Figure 3: Pathways between cortical columns in different regions, showing layer involvement in each pathway and the role of the Thalamus. Sherman and Guillery use the terminology “first order” to denote cortical regions receiving direct sensor input and “higher order” to denote cortical regions receiving input from lower (e.g. “first order”) cortical regions. This corresponds with the notion of hierarchy levels 1 and 2. Note that in addition to the 3 pathways shown in the previous figure, we see additional direct feedback pathways and reciprocal feedback from Cortex layer 6 to the Thalamic nuclei that stimulate the cortical region. Image source.

Motor output

At this point it is interesting to look at how the Cortex can influence or control behaviour, particularly the generation of motor output. There are two pathways that allow the cortex to influence or control behaviour:

Cortical Control: Basal Ganglia → Thalamus → Cortex → Motors
Cortical Influence: Cortex → Basal Ganglia → Motors

Note that in both cases, the origin of action selection is the Basal Ganglia. In the first case, the Basal Ganglia control signals emitted by the Thalamus, with these signals in turn affecting activity within Cortex layer 5 (C5). C5, particularly in motor areas, has been studied in detail. 10-15% of the cells in these areas are very large pyramidal neurons known as Betz cells, that can be observed to drive muscles very directly with few synapses in between. These cells are more prevalent in primates and are especially important for control of the hands. This makes sense given that manual tasks are typically more complex and require greater dexterity than movements by other parts of the body. The human Cortex is believed to be crucial for innovative and sophisticated manual tasks such as tool-making.

Within the Cortical layers, C5 seems to be uniquely involved in motor output. Figure 4 shows some of the ways output from Pyramidal cells in C5 project output to areas of the brain associated with motor output and control. In contrast, pyramidal cells in C2/3 predominantly project to other areas of the cortex and are not directly involved in control.

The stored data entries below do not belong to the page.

(** * Verification of [lib/fb/jni/Environment.cpp]

    The file embeds the native side of the JNI bridge: the process-wide VM
    handle [g_vm], the per-thread cache [g_env], [Environment::current] and
    the callback bridge [JThreadScopeSupport] ([runStdFunction],
    [runStdFunctionImpl], [OnLoad]).

    Pointers and handles are integers ([Z]), [nullptr] is [0].  A [jlong] is
    a signed 64-bit integer.  The managed runtime (thread attachment, class
    and method lookup, native-method registration) is not part of the
    translation unit; it is modelled from the interface the specification
    gives for it. *)

From Stdlib Require Import ZArith Lia String List.
From stdpp Require Import base option gmap strings list fin_maps.

Local Open Scope Z_scope.

(** A native thread is identified by a number. *)
Definition thread := nat.

Definition nullptr : Z := 0.

(* ===================================================================== *)
(** * Pointer/integer casts: the callback token *)
(* ===================================================================== *)

Module Token.

(** Width of a native pointer on the target ABI. *)
Inductive PtrWidth := P32 | P64.

(** How the compiler widens a pointer that is narrower than the integer
    it is cast to (implementation-defined in C++). *)
Inductive Widening := SignExtend | ZeroExtend.

Record Abi := { width : PtrWidth; widening : Widening }.

Definition ptr_bits (abi : Abi) : Z :=
  match width abi with P32 => 32 | P64 => 64 end.

(** A well-formed object address on [abi]. *)
Definition valid_ptr (abi : Abi) (p : Z) : Prop := 0 <= p < 2 ^ ptr_bits abi.

Definition valid_ptrb (abi : Abi) (p : Z) : bool :=
  (0 <=? p) && (p <? 2 ^ ptr_bits abi).

(** Two's-complement reading of the low [n] bits of [z]. *)
Definition signed (n z : Z) : Z :=
  (z + 2 ^ (n - 1)) mod 2 ^ n - 2 ^ (n - 1).

(** The range of [jlong]. *)
Definition is_jlong (t : Z) : Prop := - 2 ^ 63 <= t < 2 ^ 63.

(** [reinterpret_cast<jlong>(&func)]: the pointer's bits, widened to 64
    bits when the pointer is narrower, read as a signed 64-bit integer. *)
Definition ptr_to_jlong (abi : Abi) (p : Z) : Z :=
  match widening abi with
  | SignExtend => signed 64 (signed (ptr_bits abi) p)
  | ZeroExtend => signed 64 p
  end.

Figure 4: Pyramidal cells in C5 project output to areas of the brain associated with motor output and control. In contrast, pyramidal cells in C2/3 predominantly project to other areas of the cortex and are not directly involved in control. Image source.

The second way that the Cortex can influence motor output is via the Basal Ganglia. In this case, we propose that the Cortex might provide contextual information to assist the Basal Ganglia in its direct control outputs, but we found no evidence that the Cortex is able to exert control over the Basal Ganglia.

We suggest Cortical influence over the Basal Ganglia is less interesting from a General Intelligence perspective, because the hierarchical representations formed within the Cortex are not exploited, and execution is performed by more ancient brain systems not associated with General Intelligence qualities.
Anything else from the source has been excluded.